Dipesto| 3.9.12 @ 5:18PM

An interesting episode of one of these series would be to have King George V and Queen Mary, and possibly their troubled children, come to dine with the family. King George could behave like a bore all through dinner, and Queen Mary could all but demand that the family give her all their furniture, and she might leave with the silverware.

Dipesto| 3.10.12 @ 1:27AM

:bore" should be "boor."

DavidG| 3.10.12 @ 11:40AM

I enjoyed this bit of spoof. It's too bad some of the 'reviewers' take it and themselves too seriously.
Now write a similar version of "Doc Martin" for us who have Saturday night withdrawal symptoms for that show.

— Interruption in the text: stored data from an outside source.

(** They decode and check the same. *)
Lemma same_decode L nd nd' t r :
  same nd nd' -> core cs B id L nd t -> valid_req cs B id r ->
  decode spec nd' (cs_translate cs (type r)) (data (addr_vec r)) = decode spec nd (cs_translate cs (type r)) (data (addr_vec r)).
Proof.
  intros Hsame Hco [_ [[Hd Hv]|[Hty Hv]]]; destruct ct_translate as (HR & HW & HF); pose proof (same_core L nd nd' t Hsame Hco) as Hco'.
  - assert (cs_translate cs (type r) = RD \/ cs_translate cs (type r) = WR) as Hc.
    { apply bool_decide_eq_true in Hd as [-> | ->]; [left; exact HR|right; exact HW]. }
    destruct (core_sees cs B id L nd t _ Hco Hv) as (ws & bs & rows & Hs & _). pose proof (proj2 (proj2 Hv)) as Ha.
    rewrite (sees_decode spec 1 B nd _ ws bs rows _ Hs Ha Hc). apply (sees_decode spec 1 B nd' _ ws bs rows); [|exact Ha|exact Hc].
    destruct Hs as (_ & Hw & Hb). split; [exists id, L; by destruct Hco'|]. split.
    + apply fmap_Some in Hw as (w & Hw & ->). destruct (same_node_at 1 nd nd' _ w Hsame Hw) as (w' & Hw' & Hww).
      apply tree_rel_inv in Hww as ((Hs' & _) & _). unfold wake_of. rewrite Hw'. simpl. by rewrite Hs'.
    + rewrite <- Hb. exact (same_view B nd nd' _ Hsame).
  - rewrite Hty, HF. destruct ct_refresh as (f & Hf & Hcase).
    destruct (decode_rank cs B id L nd t _ Hco Hv) as (rank & Hk & Hl & Hdec), (decode_rank cs B id L nd' t _ Hco' Hv) as (rank' & Hk' & Hl' & Hdec').
    apply tree_rel_inv in Hsame as (_ & _ & _ & _ & Hch). pose proof (Hch _ _ _ Hk Hk') as Hrr.
    destruct (Hcase rank (data (addr_vec r) 2%nat) Hl) as [[Hd Hcl]|[Hd (a & b & _ & Hview & Hopen)]],
      (Hcase rank' (data (addr_vec r) 2%nat) Hl') as [[Hd' Hcl']|[Hd' (a' & b' & _ & Hview' & Hopen')]];
      try (by rewrite (Hdec f _ Hf Hd), (Hdec' f _ Hf Hd')); exfalso.
    + apply Hopen'. apply (Hcl a'). by rewrite <- (same_view _ _ _ _ Hrr).
    + apply Hopen. apply (Hcl' a). by rewrite (same_view _ _ _ _ Hrr).
Qed.
End Same.
(* ===== verification/ControllerRun.v ===== *)
(** * Every cycle of the controller succeeds

    The steps of [tick], one by one, from a state whose DRAM, row table, serving
    counters and requests are in order to the next such state. *)

From stdpp Require Import base tactics numbers list gmap.
From Stdlib Require Import ZArith Lia Sorted.
From S2P Require Import Prelude Dram DramTiming DramStd DramBanks DramFrame Scheduler Controller ControllerInv RowMirror ControllerSafe.

Open Scope Z_scope.

#[local] Abbreviation Node := (Dram.Node Command State).
#[local] Abbreviation Issue := (Dram.Issue Command).
#[local] Abbreviation Ctrl := (Controller.Ctrl Command State).

(** The configurations covered: the DRAM with its latencies, the default row
    policy, and a scheduler that does not count row hits. *)
Record plain (cf : CtrlConfig) : Prop := {
  pl_latency : cf_no_DRAM_latency cf = false;
  pl_policy : cf_policy cf = POpened;
  pl_sched : cf_sched cf <> FRFCFS_Cap;
}.

(** A log (newest first) in which every command respects every timing
    constraint at every level of its path. *)
Fixpoint legal (spec : Spec Command State) (L : list Issue) : Prop :=
  match L with
  | [] => True
  | i :: L =>
      (forall lev, (lev <= sp_scope spec (is_cmd i))%nat -> level_exists spec lev ->
         respects spec lev (Z.to_nat (is_addr i lev)) (is_cmd i) (is_clk i) (reaching (is_addr i) lev L)) /\ legal spec L
  end.
Definition later (i j : Issue) : Prop := is_clk j < is_clk i.

Section Run.
Context (cs : CtrlSpec Command State) (cf : CtrlConfig) (B id : nat).
Abbreviation spec := (cs_dram cs).
Context `{!SpecOk spec} `{!Banked spec 1 B} `{!Effects spec 1 B} `{!Controlled cs B}.
Context (Hplain : plain cf) (Hlat : 0 < cs_read_latency cs).
Implicit Types (c : Ctrl) (r : Request) (v : list Z).
Abbreviation valid_vec := (valid_vec cs B id).
Abbreviation valid_req := (valid_req cs B id).

Definition log c : list Issue := issue_of <$> trace c.
(** The requests in service: those whose commands have begun and whose data are not there yet. *)
Definition serviced c : list Request := started (readq c ++ writeq c ++ otherq c ++ pending c).
Definition in_service c : list (nat -> Z) := (fun r => data (addr_vec r)) <$> serviced c.

(** Every issue lies [n] cycles or more in the past. *)
Record safe (n : Z) c : Prop := {
  sf_core : core cs B id (log c) (channel c) (rowtable c);
  sf_clk : 0 <= clk c;
  sf_queue k r : r ∈ queue k c -> valid_req r;
  sf_pending r : r ∈ pending c -> valid_vec (addr_vec r);
  sf_past : Forall (fun i => is_clk i + n <= clk c) (log c);
  sf_sorted : StronglySorted later (log c);
  sf_legal : legal spec (log c);
}.
Definition serving_ok c : Prop := serv_inv (in_service c) (channel c).

Lemma later_newer L : StronglySorted later L -> StronglySorted newer L.
Proof.
  induction 1 as [|i L _ IH HF]; constructor; [done|]. eapply Forall_impl; [exact HF|]. intros j. unfold later, newer. lia.
Qed.
Lemma safe_weaken n c : 0 <= n -> safe n c -> safe 0 c.
Proof.
  intros Hn [H1 H2 H3 H4 H5 H6 H7]. split; [exact H1|exact H2|exact H3|exact H4| |exact H6|exact H7].
  eapply Forall_impl; [exact H5|]. intros i. simpl. lia.
Qed.

(** Steps that keep the DRAM side. *)
Definition same_side c c' : Prop :=
  channel c' = channel c /\ rowtable c' = rowtable c /\ trace c' = trace c /\ clk c' = clk c.
Lemma safe_side n c c' :
  same_side c c' -> (forall k r, r ∈ queue k c' -> valid_req r) -> (forall r, r ∈ pending c' -> valid_vec (addr_vec r)) ->
  safe n c -> safe n c'.
Proof.
  intros (H1 & H2 & H3 & H4) Hq Hp [G1 G2 _ _ G5 G6 G7]. unfold log in *. split; unfold log; rewrite ?H1, ?H2, ?H3, ?H4; assumption.
Qed.

(** ** Serving counters *)
Lemma serving_wp n c r delta S S' :
  safe n c -> serv_inv S (channel c) -> moves (data (addr_vec r)) delta S S' -> valid_vec (addr_vec r) ->
  wp (serving cs r delta) c (fun _ c' => safe n c' /\ serv_inv S' (channel c') /\ quiet c c' /\
    tree_rel same_dram (channel c) (channel c') /\ trace c' = trace c).
Proof.
  intros [H1 H2 H3 H4 H5 H6 H7] Hs Hm Hv. unfold wp, serving.
  destruct (update_serving_total spec (log c) S S' (channel c) 0 id (data (addr_vec r)) delta (clk c)) as (nd' & -> & Hrel & Hs').
  - apply (co_tree _ _ _ _ _ _ H1).
  - rewrite ct_bank. apply (row_is cs B).
  - apply Hv.
  - intros l Hl. assert (l < B)%nat as HlB.
    { destruct (decide (l < B)%nat); [done|]. by rewrite (child_count_leaf spec 1 B) in Hl by lia. }
    rewrite (child_count_below spec 1 B) by done. apply (proj2 (proj2 Hv) l HlB).
  - exact H2.
  - exact Hs.
  - exact Hm.
  - split; [|split; [exact Hs'|split; [by split; try intros []|split; [exact Hrel|done]]]].
    split; try assumption. eapply same_core; [exact Hrel|exact H1].
Qed.

(** ** Issuing a command *)
Lemma issue_wp c d v S :
  safe 1 c -> can cs B id (channel c) d v -> is_ready_cmd cs d v c = Ok true -> serv_inv S (channel c) ->
  wp (issue_cmd cs cf d v) c (fun _ c' => safe 0 c' /\ serv_inv S (channel c') /\ quiet c c' /\
    trace c' = (d, v, clk c) :: trace c /\ effect_of cs B id d v (channel c) (channel c')).
Proof.
  intros [H1 H2 H3 H4 H5 H6 H7] Hcan Hready Hs. unfold issue_cmd, Datatypes.id. wp_step. wp_step. wp_step. wp_step. exists true. split; [exact Hready|].
  wp_step. wp_step; [done|]. rewrite (pl_latency cf Hplain).
  destruct (issue_core cs B id (log c) (channel c) (rowtable c) d v (clk c) H1 Hcan H2) as (nd' & t' & Hu & Ht & Hco & Hcnt & He).
  wp_step. wp_step. exists nd'. split; [exact Hu|]. wp_step. wp_step. exists t'. split; [exact Ht|]. wp_step.
  split; [|split; [by eapply serv_inv_same|split; [by split; try intros []|by split]]].
  destruct (check_total cs B id (log c) (channel c) (rowtable c) d v (clk c) H1 Hcan H2) as (b & Hb & Hiff).
  unfold is_ready_cmd in Hready. rewrite Hready in Hb. injection Hb as <-.
  split; simpl.
  - exact Hco.
  - exact H2.
  - intros k. apply (H3 k).
  - exact H4.
  - constructor; [simpl; lia|]. eapply Forall_impl; [exact H5|]. intros i. simpl. lia.
  - constructor; [exact H6|]. eapply Forall_impl; [exact H5|]. intros i. unfold later. simpl. lia.
  - split; [|exact H7]. intros lev Hlev Hex. simpl.
    apply next_ref_respects; [apply reaching_sorted; by apply later_newer|exact H2|]. by apply Hiff.
Qed.

(** ** Choosing a request *)
Lemma ready_total n c r : safe n c -> valid_req r -> exists b, is_ready cs cf r c = Ok b.
Proof.
  intros [H1 H2 _ _ _ _ _] Hr. unfold is_ready, get_first_cmd. rewrite (pl_latency cf Hplain).
  destruct (req_decode cs B id _ _ _ r H1 Hr) as (d & -> & Hcan & _). cbn [bind_res]. unfold is_ready_cmd.
  destruct (check_total cs B id _ _ _ d (addr_vec r) (clk c) H1 Hcan H2) as (b & -> & _). by exists b.
Qed.
Definition truth (x : result bool) : bool := match x with Ok b => b | Err _ => false end.
Lemma answers_safe n c k :
  safe n c -> answers (fun r => is_ready cs cf r c) (fun r => is_row_hit cs r c) (fun r => is_row_open cs r c)
    (fun r => truth (is_ready cs cf r c)) (fun r => truth (is_row_hit cs r c)) (fun r => truth (is_row_open cs r c)) (queue k c).
Proof.
  intros Hs r Hr. pose proof (sf_queue n c Hs k r Hr) as Hv. destruct (ready_total n c r Hs Hv) as [b ->].
  destruct (req_rows cs B id _ _ _ r (sf_core n c Hs) Hv) as [[h Hh] [o Ho]]. unfold is_row_hit, is_row_open. by rewrite Hh, Ho.
Qed.

Lemma choose_wp n c k :
  safe n c -> wp (choose cs cf k) c (fun h c' => c' = c /\ match h with Some i => exists r, queue k c !! i = Some r | None => queue k c = [] end).
Proof.
  intros Hs. unfold choose. do 2 wp_step. wp_step. unfold Datatypes.id, wp.
  destruct (get_head_total _ _ _ (get_hits (sp_row spec)) (cf_cap cf) (sp_scope spec (cs_PRE cs)) _ _ _ (cf_sched cf) (queue k c)
    (rowtable c) (answers_safe n c k Hs) (pl_sched cf Hplain)) as (h & -> & Hh).
  split; [by destruct c|]. destruct h as [i|]; [|exact Hh]. by apply lookup_lt_is_Some.
Qed.
Lemma speculate_wp c : wp (speculate cs cf) c (fun _ c' => c' = c).
Proof.
  unfold speculate. do 2 wp_step. rewrite (pl_latency cf Hplain). wp_step. wp_step.
  exists []. unfold get_victim. rewrite (pl_policy cf Hplain). split; [done|]. wp_step; [done|done].
Qed.

(** ** The requests in service *)
Definition waiting c : list Request := readq c ++ writeq c ++ otherq c ++ pending c.
Definition rest (k : QueueId) c : list Request :=
  match k with
  | ReadQ => writeq c ++ otherq c ++ pending c
  | WriteQ => readq c ++ otherq c ++ pending c
  | OtherQ => readq c ++ writeq c ++ pending c
  end.
Lemma waiting_queue k c : waiting c ≡ₚ queue k c ++ rest k c.
Proof. unfold waiting, rest, queue. destruct k; solve_Permutation. Qed.
Lemma waiting_set_queue k q c : waiting (set_queue k q c) ≡ₚ q ++ rest k c.
Proof. unfold waiting, rest, set_queue. destruct k; simpl; solve_Permutation. Qed.
Lemma waiting_delete k i r c :
  queue k c !! i = Some r -> waiting c ≡ₚ r :: waiting (set_queue k (delete i (queue k c)) c).
Proof.
  intros Hk. rewrite waiting_set_queue. etrans; [apply (waiting_queue k)|].
  exact (Permutation_app_tail (rest k c) (delete_Permutation _ _ _ Hk)).
Qed.
Lemma waiting_insert k i r r' c :
  queue k c !! i = Some r ->
  waiting (set_queue k (<[i := r']> (queue k c)) c) ≡ₚ r' :: waiting (set_queue k (delete i (queue k c)) c).
Proof. intros Hk. rewrite !waiting_set_queue. by rewrite (insert_delete_perm _ _ _ _ Hk). Qed.

(** The addresses of a list of requests that are in service. *)
Definition addrs (l : list Request) : list (nat -> Z) := (fun r => data (addr_vec r)) <$> started l.
Lemma addrs_perm l l' : l ≡ₚ l' -> addrs l ≡ₚ addrs l'.
Proof. unfold addrs. intros H. by rewrite H. Qed.
Lemma addrs_one r l : addrs (r :: l) = (if is_data r && negb (is_first_command r) then [data (addr_vec r)] else []) ++ addrs l.
Proof. unfold addrs. rewrite started_one, fmap_app. by destruct (_ && _). Qed.
Lemma in_service_waiting c : in_service c = addrs (waiting c).
Proof. done. Qed.
Lemma in_service_quiet c c' : quiet c c' -> in_service c' = in_service c.
Proof.
  intros [_ _ _ Hq Hp _ _ _]. rewrite !in_service_waiting. unfold waiting.
  pose proof (Hq ReadQ) as H1. pose proof (Hq WriteQ) as H2. pose proof (Hq OtherQ) as H3. simpl in *. congruence.
Qed.
Lemma serving_ok_perm c S : serv_inv S (channel c) -> S ≡ₚ in_service c -> serving_ok c.
Proof. intros H HS. exact (serv_inv_perm _ _ _ HS H). Qed.

(** ** The first command of a request *)
Lemma valid_not_first r : valid_req r -> valid_req (not_first r).
Proof. done. Qed.
Lemma valid_data r : valid_req r -> is_data r = true -> valid_vec (addr_vec r).
Proof. intros [_ [[_ H]|[Hty _]]] Hd; [done|]. unfold is_data in Hd. by rewrite Hty in Hd. Qed.

Lemma rows_wp n c r (f : bool -> bool -> Ctrl -> Ctrl) Q :
  safe n c -> valid_req r -> is_data r = true -> (forall h o, Q tt (f h o c)) ->
  wp (hit ← lift (is_row_hit cs r c); opn ← lift (if hit : bool then Ok false else is_row_open cs r c); assert_ (counted cs r);; modify (f hit opn)) c Q.
Proof.
  intros Hs Hv Hd HQ. destruct (req_rows cs B id _ _ _ r (sf_core n c Hs) Hv) as [[h Hh] [o Ho]].
  wp_step. wp_step. exists h. split; [exact Hh|]. wp_step. wp_step.
  exists (if h then false else o). split; [by destruct h|]. wp_step. wp_step; [exact (proj1 Hv Hd)|]. wp_step. apply HQ.
Qed.

(** The mark alone, before the DRAM hears of it. *)
Lemma mark_safe k i req c :
  safe 1 c -> queue k c !! i = Some req -> is_first_command req = true ->
  let c1 := set_queue k (<[i := not_first req]> (queue k c)) c in
  safe 1 c1 /\ in_service c1 ≡ₚ (if is_data req then [data (addr_vec req)] else []) ++ in_service c /\
  queue k c1 !! i = Some (not_first req).
Proof.
  intros Hs Hk Hf c1. pose proof (sf_queue 1 c Hs k req ltac:(by eapply list_elem_of_lookup_2)) as Hv. split; [|split].
  - eapply (safe_side 1 c); [by repeat split| |apply (sf_pending 1 c Hs)|exact Hs].
    intros k' r Hr. destruct (decide (k' = k)) as [->|Hne].
    + unfold c1 in Hr. rewrite queue_set_queue in Hr. apply list_elem_of_lookup in Hr as [j Hj].
      apply list_lookup_insert_Some in Hj as [(_ & <- & _)|[_ Hj]]; [by apply valid_not_first|].
      apply (sf_queue 1 c Hs k). by eapply list_elem_of_lookup_2.
    + apply (sf_queue 1 c Hs k'). by destruct k', k.
  - unfold c1. rewrite !in_service_waiting, (addrs_perm _ _ (waiting_insert k i req (not_first req) c Hk)), (addrs_perm _ _ (waiting_delete k i req c Hk)).
    rewrite !addrs_one, Hf, andb_false_r. simpl. change (is_data (not_first req)) with (is_data req). by rewrite andb_true_r.
  - unfold c1. rewrite queue_set_queue. apply list_lookup_insert_eq. by eapply lookup_lt_Some.
Qed.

Finzi Holst| 3.10.12 @ 12:04PM

You seem to be the one devoid of any humour. And if you want to watch Doc Martin, buy the DVDs (you can get Series 5 from the UK) or watch the episodes online for free or a nominal fee or get them from a DVD rental shop or your library. Wow, I hope you don't approach all things so myopically.

albert constantine jr.| 3.10.12 @ 2:33PM

Is Doc Martin the one who makes the boots the skinheads used to favor?

Dipesto| 3.10.12 @ 10:21PM

Someone creating one of these Edwardian-GeorgeandMaryian series might sometime tackle the angle stated by Virginia Woolfe that in December of 1910 'human nature changed." Social historians have been trying for close to a century to discover if that really happened and what VW meant by her statement. Did Lord and Lady Somebody and all their servants wake up one morning in Dec. '10 and start behaving the opposite of how they did the night before?

ds80| 3.11.12 @ 9:12AM

There's a mistake in the article ... it says "Gerald Nachman is a writer".

Gr0w1er601| 3.11.12 @ 9:19AM

This show is akin to watching a train wreck: even though it's set during horrific times you just can't look away (or change the channel)!

Bill| 3.12.12 @ 9:23AM

Surely that's not Bill Murray in the photograph...

bsg| 3.15.12 @ 1:12PM

This series is used as a tutorial by Michelle O. so she'll know how to treat the unwashed masses when she has to mingle with them.